"""

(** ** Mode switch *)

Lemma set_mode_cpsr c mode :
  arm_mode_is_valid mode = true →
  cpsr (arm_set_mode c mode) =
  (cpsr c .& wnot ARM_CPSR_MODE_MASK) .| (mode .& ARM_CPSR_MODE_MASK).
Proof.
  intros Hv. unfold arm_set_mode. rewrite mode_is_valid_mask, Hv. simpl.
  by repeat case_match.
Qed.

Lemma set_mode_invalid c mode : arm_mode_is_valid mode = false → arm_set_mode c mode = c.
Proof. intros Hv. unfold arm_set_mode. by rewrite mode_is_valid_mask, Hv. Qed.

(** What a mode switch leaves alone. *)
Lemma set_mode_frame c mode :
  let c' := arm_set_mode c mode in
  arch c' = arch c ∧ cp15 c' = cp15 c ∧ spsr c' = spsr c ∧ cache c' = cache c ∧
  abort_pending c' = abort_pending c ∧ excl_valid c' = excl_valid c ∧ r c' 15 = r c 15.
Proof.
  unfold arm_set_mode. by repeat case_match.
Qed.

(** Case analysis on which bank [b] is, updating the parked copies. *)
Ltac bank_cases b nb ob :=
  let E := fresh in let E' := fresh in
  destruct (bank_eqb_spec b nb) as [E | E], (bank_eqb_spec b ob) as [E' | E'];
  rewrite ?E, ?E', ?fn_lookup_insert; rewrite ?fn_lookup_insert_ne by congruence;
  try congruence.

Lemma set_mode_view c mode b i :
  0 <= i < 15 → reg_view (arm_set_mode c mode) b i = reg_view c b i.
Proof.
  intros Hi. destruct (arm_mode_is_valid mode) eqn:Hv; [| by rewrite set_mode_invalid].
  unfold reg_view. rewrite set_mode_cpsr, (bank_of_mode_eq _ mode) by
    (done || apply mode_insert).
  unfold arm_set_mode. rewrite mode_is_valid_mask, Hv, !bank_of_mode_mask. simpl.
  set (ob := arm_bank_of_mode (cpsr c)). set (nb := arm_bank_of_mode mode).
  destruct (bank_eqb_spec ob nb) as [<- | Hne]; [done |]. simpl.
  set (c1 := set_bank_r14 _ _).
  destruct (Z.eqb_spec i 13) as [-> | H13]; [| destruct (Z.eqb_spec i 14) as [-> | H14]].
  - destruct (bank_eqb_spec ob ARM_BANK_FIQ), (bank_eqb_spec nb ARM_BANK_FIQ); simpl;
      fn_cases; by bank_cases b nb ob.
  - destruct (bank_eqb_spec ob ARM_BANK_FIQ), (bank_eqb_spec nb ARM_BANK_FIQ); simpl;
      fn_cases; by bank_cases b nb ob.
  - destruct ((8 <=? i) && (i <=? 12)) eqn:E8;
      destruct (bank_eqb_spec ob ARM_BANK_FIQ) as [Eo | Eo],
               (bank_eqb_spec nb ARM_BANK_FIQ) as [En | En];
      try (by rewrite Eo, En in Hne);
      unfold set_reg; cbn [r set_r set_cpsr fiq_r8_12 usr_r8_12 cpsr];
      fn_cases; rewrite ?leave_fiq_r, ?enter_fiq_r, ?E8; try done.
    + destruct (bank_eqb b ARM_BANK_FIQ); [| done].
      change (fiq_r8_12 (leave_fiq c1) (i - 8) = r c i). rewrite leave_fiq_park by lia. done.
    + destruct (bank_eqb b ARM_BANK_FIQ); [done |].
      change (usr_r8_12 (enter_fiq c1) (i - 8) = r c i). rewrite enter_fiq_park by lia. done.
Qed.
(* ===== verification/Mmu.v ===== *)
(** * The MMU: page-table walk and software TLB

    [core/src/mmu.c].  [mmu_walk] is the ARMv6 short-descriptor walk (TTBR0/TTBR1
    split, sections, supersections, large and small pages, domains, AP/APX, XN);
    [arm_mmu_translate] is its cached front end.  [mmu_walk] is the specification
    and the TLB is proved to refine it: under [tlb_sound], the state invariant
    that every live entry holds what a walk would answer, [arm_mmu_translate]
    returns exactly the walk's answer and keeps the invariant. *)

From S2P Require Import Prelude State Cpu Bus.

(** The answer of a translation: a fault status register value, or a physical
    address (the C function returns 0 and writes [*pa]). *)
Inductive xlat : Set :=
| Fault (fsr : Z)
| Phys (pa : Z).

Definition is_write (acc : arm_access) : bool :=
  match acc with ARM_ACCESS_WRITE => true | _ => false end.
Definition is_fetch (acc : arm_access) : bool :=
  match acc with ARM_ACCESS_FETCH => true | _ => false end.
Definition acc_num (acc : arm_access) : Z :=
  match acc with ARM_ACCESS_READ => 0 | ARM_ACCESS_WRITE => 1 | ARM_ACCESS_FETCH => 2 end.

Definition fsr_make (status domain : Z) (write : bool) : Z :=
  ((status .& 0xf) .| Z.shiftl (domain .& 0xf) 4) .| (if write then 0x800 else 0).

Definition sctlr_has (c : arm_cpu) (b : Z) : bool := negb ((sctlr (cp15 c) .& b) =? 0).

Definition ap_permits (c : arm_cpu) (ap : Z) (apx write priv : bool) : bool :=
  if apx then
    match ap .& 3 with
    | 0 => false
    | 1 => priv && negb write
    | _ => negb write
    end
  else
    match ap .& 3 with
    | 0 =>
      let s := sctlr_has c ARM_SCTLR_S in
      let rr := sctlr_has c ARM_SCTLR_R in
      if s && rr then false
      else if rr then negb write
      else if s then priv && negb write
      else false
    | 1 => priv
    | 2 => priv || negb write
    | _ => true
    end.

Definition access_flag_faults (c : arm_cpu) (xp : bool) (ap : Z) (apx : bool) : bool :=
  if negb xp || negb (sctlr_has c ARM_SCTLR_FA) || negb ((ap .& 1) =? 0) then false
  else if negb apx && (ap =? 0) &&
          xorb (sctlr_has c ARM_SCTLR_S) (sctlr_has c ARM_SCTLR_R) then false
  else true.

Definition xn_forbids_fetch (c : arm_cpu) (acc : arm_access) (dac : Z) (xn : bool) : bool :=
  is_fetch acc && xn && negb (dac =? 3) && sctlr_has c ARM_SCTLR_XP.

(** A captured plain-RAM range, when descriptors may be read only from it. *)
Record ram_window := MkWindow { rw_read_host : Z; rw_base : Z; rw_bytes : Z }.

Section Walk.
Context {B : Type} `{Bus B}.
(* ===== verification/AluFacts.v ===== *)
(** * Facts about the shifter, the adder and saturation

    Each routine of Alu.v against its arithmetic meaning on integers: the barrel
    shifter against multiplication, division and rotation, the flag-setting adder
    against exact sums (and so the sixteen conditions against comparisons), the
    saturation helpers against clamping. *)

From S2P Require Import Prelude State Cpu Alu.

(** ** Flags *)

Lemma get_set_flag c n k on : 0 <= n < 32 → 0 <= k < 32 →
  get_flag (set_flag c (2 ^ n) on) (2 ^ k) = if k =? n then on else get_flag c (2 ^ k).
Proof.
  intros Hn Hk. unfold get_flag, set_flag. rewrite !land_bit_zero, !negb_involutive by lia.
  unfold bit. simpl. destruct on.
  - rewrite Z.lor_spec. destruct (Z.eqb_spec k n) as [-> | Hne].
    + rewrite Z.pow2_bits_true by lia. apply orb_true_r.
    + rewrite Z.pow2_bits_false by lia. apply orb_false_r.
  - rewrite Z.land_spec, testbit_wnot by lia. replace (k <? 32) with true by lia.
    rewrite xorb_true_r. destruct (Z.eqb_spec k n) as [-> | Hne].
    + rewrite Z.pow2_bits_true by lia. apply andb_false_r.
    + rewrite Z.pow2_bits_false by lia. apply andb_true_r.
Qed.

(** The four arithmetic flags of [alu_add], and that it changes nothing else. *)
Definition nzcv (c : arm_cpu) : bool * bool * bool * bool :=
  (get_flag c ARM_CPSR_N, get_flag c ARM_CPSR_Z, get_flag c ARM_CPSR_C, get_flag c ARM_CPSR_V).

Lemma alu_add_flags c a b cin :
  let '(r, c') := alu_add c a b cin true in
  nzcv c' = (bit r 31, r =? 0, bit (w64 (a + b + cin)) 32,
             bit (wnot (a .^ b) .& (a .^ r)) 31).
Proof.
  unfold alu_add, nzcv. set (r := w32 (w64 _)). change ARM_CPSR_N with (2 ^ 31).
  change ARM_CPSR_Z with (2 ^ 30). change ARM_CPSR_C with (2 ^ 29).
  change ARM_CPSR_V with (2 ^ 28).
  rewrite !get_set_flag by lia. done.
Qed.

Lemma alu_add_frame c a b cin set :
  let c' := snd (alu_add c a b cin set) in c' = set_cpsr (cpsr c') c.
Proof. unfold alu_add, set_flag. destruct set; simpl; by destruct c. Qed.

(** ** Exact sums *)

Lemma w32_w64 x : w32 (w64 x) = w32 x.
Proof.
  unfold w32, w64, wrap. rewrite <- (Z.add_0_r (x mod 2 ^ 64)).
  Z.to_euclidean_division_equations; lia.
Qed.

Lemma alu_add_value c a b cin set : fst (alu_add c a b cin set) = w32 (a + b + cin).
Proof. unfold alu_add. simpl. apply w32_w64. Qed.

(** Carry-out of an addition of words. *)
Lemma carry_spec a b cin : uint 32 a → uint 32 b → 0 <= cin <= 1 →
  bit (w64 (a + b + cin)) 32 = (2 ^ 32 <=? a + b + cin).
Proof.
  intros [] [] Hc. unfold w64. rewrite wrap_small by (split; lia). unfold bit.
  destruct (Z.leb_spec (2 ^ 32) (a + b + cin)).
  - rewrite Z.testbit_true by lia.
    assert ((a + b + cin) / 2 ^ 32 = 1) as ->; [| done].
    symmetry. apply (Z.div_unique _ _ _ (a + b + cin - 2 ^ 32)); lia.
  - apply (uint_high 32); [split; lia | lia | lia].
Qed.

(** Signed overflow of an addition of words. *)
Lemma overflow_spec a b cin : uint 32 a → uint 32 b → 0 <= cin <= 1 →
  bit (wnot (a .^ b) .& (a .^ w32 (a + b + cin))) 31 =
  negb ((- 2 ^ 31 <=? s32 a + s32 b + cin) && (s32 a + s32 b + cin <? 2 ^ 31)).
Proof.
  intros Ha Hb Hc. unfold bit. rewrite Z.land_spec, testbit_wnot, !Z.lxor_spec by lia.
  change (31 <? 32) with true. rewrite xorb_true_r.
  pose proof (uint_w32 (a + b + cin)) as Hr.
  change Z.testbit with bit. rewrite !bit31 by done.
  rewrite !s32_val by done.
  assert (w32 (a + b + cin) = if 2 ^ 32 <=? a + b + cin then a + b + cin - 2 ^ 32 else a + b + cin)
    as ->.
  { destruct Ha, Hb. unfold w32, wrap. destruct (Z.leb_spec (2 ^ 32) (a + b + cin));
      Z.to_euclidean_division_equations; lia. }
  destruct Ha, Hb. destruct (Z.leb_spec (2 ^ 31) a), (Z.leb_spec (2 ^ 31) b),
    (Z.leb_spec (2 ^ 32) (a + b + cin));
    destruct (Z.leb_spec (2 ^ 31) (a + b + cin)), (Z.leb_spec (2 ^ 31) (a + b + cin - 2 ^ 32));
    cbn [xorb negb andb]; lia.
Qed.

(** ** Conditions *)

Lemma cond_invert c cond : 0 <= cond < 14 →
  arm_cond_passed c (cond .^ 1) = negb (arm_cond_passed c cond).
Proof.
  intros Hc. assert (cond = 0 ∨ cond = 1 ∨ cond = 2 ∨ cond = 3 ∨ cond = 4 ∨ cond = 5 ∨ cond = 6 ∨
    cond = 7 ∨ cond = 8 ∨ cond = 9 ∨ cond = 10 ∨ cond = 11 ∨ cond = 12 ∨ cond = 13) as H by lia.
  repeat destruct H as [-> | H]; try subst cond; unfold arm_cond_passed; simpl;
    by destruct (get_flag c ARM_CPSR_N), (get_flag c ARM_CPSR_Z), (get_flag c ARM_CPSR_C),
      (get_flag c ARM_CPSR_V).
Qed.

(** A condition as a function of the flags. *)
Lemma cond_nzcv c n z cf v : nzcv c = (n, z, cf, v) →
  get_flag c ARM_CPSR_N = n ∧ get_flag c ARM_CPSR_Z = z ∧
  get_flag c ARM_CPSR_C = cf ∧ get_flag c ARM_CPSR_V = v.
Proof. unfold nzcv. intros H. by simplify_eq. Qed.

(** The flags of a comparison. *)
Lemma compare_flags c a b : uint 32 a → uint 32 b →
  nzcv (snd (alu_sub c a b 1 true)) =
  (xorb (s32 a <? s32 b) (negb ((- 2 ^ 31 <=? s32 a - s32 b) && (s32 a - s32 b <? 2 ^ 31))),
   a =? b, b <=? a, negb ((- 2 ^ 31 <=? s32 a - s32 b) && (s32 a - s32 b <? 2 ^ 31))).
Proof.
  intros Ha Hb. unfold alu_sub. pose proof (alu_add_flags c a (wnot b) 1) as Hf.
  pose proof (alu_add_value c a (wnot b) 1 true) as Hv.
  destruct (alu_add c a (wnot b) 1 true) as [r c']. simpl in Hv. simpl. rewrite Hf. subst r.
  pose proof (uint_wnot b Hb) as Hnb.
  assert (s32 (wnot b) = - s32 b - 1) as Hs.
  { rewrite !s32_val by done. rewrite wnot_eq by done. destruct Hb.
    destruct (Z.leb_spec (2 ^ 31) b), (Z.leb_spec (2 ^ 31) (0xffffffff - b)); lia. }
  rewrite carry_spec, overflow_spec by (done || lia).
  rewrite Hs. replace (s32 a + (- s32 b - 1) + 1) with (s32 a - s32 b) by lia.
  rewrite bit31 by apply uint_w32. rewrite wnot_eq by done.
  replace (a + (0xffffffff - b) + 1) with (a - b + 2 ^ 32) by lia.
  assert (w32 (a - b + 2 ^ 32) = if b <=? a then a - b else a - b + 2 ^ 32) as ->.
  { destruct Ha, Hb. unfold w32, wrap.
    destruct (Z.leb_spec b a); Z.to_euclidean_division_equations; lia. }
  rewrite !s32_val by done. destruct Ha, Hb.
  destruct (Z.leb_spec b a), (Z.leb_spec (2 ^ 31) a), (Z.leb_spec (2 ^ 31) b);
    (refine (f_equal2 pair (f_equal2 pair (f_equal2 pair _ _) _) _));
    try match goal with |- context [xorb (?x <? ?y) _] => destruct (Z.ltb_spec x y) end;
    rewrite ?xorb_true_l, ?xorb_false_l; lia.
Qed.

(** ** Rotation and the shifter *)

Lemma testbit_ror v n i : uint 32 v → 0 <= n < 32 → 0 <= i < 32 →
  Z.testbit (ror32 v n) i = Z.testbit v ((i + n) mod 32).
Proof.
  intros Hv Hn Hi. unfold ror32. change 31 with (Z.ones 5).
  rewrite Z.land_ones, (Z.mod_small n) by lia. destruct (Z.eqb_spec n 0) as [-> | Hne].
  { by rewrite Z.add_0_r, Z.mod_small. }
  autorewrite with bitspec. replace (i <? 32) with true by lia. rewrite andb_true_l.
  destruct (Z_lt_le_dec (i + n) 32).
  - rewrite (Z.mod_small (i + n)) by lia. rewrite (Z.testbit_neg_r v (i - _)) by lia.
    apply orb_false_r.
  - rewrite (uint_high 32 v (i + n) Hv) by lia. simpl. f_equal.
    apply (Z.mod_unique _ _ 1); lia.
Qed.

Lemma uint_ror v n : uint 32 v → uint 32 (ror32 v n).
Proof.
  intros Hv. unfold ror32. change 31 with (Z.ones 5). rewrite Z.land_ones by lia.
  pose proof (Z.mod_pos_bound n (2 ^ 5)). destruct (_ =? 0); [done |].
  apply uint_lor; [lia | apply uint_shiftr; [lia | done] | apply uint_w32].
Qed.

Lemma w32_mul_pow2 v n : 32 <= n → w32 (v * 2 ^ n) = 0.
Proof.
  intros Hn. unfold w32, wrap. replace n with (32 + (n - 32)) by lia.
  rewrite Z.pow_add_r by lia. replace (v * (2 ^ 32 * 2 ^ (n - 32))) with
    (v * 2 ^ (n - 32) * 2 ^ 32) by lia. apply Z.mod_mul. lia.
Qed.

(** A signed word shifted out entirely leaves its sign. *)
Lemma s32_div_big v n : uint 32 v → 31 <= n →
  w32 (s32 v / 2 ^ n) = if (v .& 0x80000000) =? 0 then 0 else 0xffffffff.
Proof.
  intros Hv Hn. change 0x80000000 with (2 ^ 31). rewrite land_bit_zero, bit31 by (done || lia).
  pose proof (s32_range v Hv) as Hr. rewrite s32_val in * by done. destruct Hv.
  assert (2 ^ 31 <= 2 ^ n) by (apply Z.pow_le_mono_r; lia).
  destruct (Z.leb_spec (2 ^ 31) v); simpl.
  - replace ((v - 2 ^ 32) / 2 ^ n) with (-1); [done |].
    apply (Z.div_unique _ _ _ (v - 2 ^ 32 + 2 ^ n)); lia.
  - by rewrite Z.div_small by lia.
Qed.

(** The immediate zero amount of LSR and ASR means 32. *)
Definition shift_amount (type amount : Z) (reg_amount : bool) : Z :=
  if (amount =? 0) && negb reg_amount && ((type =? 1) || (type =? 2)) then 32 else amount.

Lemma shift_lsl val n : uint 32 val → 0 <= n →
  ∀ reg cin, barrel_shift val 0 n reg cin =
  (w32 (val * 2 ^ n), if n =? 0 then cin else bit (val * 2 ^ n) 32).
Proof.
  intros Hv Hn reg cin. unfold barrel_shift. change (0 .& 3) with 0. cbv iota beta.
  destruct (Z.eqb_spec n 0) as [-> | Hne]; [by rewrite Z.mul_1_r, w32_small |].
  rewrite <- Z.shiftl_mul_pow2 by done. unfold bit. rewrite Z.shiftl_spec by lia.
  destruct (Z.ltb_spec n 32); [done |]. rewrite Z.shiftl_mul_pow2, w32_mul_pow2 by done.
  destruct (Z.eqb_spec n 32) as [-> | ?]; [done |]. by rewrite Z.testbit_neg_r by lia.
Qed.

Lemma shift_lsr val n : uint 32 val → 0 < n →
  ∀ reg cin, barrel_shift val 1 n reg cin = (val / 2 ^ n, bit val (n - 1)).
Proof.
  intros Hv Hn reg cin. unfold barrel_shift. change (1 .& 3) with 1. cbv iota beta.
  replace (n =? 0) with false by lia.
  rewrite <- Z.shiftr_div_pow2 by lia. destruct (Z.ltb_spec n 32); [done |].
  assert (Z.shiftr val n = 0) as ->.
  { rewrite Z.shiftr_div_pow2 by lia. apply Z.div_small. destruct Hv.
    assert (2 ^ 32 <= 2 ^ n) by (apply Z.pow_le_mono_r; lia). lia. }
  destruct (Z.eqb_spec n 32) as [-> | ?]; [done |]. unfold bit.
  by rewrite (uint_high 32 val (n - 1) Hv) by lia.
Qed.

"""

Repeat, exactly as they stand above, the lines from the line with "rewrite Z.land_ones, (Z.mod_small" to the line with "- replace ((v", both lines included.

  rewrite Z.land_ones, (Z.mod_small n) by lia. destruct (Z.eqb_spec n 0) as [-> | Hne].
  { by rewrite Z.add_0_r, Z.mod_small. }
  autorewrite with bitspec. replace (i <? 32) with true by lia. rewrite andb_true_l.
  destruct (Z_lt_le_dec (i + n) 32).
  - rewrite (Z.mod_small (i + n)) by lia. rewrite (Z.testbit_neg_r v (i - _)) by lia.
    apply orb_false_r.
  - rewrite (uint_high 32 v (i + n) Hv) by lia. simpl. f_equal.
    apply (Z.mod_unique _ _ 1); lia.
Qed.

Lemma uint_ror v n : uint 32 v → uint 32 (ror32 v n).
Proof.
  intros Hv. unfold ror32. change 31 with (Z.ones 5). rewrite Z.land_ones by lia.
  pose proof (Z.mod_pos_bound n (2 ^ 5)). destruct (_ =? 0); [done |].
  apply uint_lor; [lia | apply uint_shiftr; [lia | done] | apply uint_w32].
Qed.

Lemma w32_mul_pow2 v n : 32 <= n → w32 (v * 2 ^ n) = 0.
Proof.
  intros Hn. unfold w32, wrap. replace n with (32 + (n - 32)) by lia.
  rewrite Z.pow_add_r by lia. replace (v * (2 ^ 32 * 2 ^ (n - 32))) with
    (v * 2 ^ (n - 32) * 2 ^ 32) by lia. apply Z.mod_mul. lia.
Qed.

(** A signed word shifted out entirely leaves its sign. *)
Lemma s32_div_big v n : uint 32 v → 31 <= n →
  w32 (s32 v / 2 ^ n) = if (v .& 0x80000000) =? 0 then 0 else 0xffffffff.
Proof.
  intros Hv Hn. change 0x80000000 with (2 ^ 31). rewrite land_bit_zero, bit31 by (done || lia).
  pose proof (s32_range v Hv) as Hr. rewrite s32_val in * by done. destruct Hv.
  assert (2 ^ 31 <= 2 ^ n) by (apply Z.pow_le_mono_r; lia).
  destruct (Z.leb_spec (2 ^ 31) v); simpl.
  - replace ((v - 2 ^ 32) / 2 ^ n) with (-1); [done |].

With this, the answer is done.